(** Moving a chain: its entries leave the first count and enter the second table. *)
Lemma rehash_chain_spec de : forall h0 h1 t1, ht_live h1 t1 ->
  zlen de <= used h0 <= DICT_MAX -> zlen de + used h1 <= DICT_MAX ->
  exists h1' t1', rehash_chain de h0 h1 = Some (set_used h0 (used h0 - zlen de), h1') /\
    ht_live h1' t1' /\ concat t1' ≡ₚ de ++ concat t1 /\ size h1' = size h1.
Proof.
  unfold DICT_MAX. induction de as [|e de IH]; intros h0 h1 t1 Hl Hu0 Hu1; cbn [rehash_chain].
  { exists h1, t1. simpl. rewrite Z.sub_0_r, set_used_id. auto. }
  destruct (key_bucket h1 t1 (key e) Hl) as (b & Hb & Hr & Heq & _). rewrite Heq, Hb.
  cbn [mbind option_bind]. pose proof (live_used _ _ Hl) as Hu.
  destruct (update_table h1 t1 _ b (e :: b) Hl Hb) as (h' & rest & Hset & Hu' & Hs & Hm & Hl' & Hc & Hc').
  { intros e' [-> | Hin]%elem_of_cons; [done |].
    apply (bucket_live _ _ _ _ Hl) in Hb as [? Hb]. rewrite (live_placed _ _ Hl _ _ _ Hb Hin). lia. }
  rewrite Hset. cbn [mbind option_bind]. simpl length in *.
  replace (used h1 + Z.of_nat (S (length b)) - zlen b) with (used h1 + 1) in Hl' by lia.
  rewrite Hu', !uwrap_small by lia.
  destruct (IH (set_used h0 (used h0 - 1)) (set_used h' (used h1 + 1)) _ Hl') as (h1' & t1' & -> & Hl1 & Hp & Hsz);
    [cbn; lia | cbn; lia |].
  exists h1', t1'. replace (used h0 - Z.of_nat (S (length de))) with (used h0 - 1 - zlen de) by lia.
  split; [done |].
  split; [done |]. split; [| by rewrite Hsz]. rewrite Hp, Hc', Hc. cbn [app]. apply Permutation_sym, Permutation_middle.
Qed.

- [PROMPT]:
Pick each line holding the word "apply" out of the listing.

- [EXERCISE OUTPUT]:
    apply (bucket_live _ _ _ _ Hl) in Hb as [? Hb]. rewrite (live_placed _ _ Hl _ _ _ Hb Hin). lia. }
  split; [done |]. split; [| by rewrite Hsz]. rewrite Hp, Hc', Hc. cbn [app]. apply Permutation_sym, Permutation_middle.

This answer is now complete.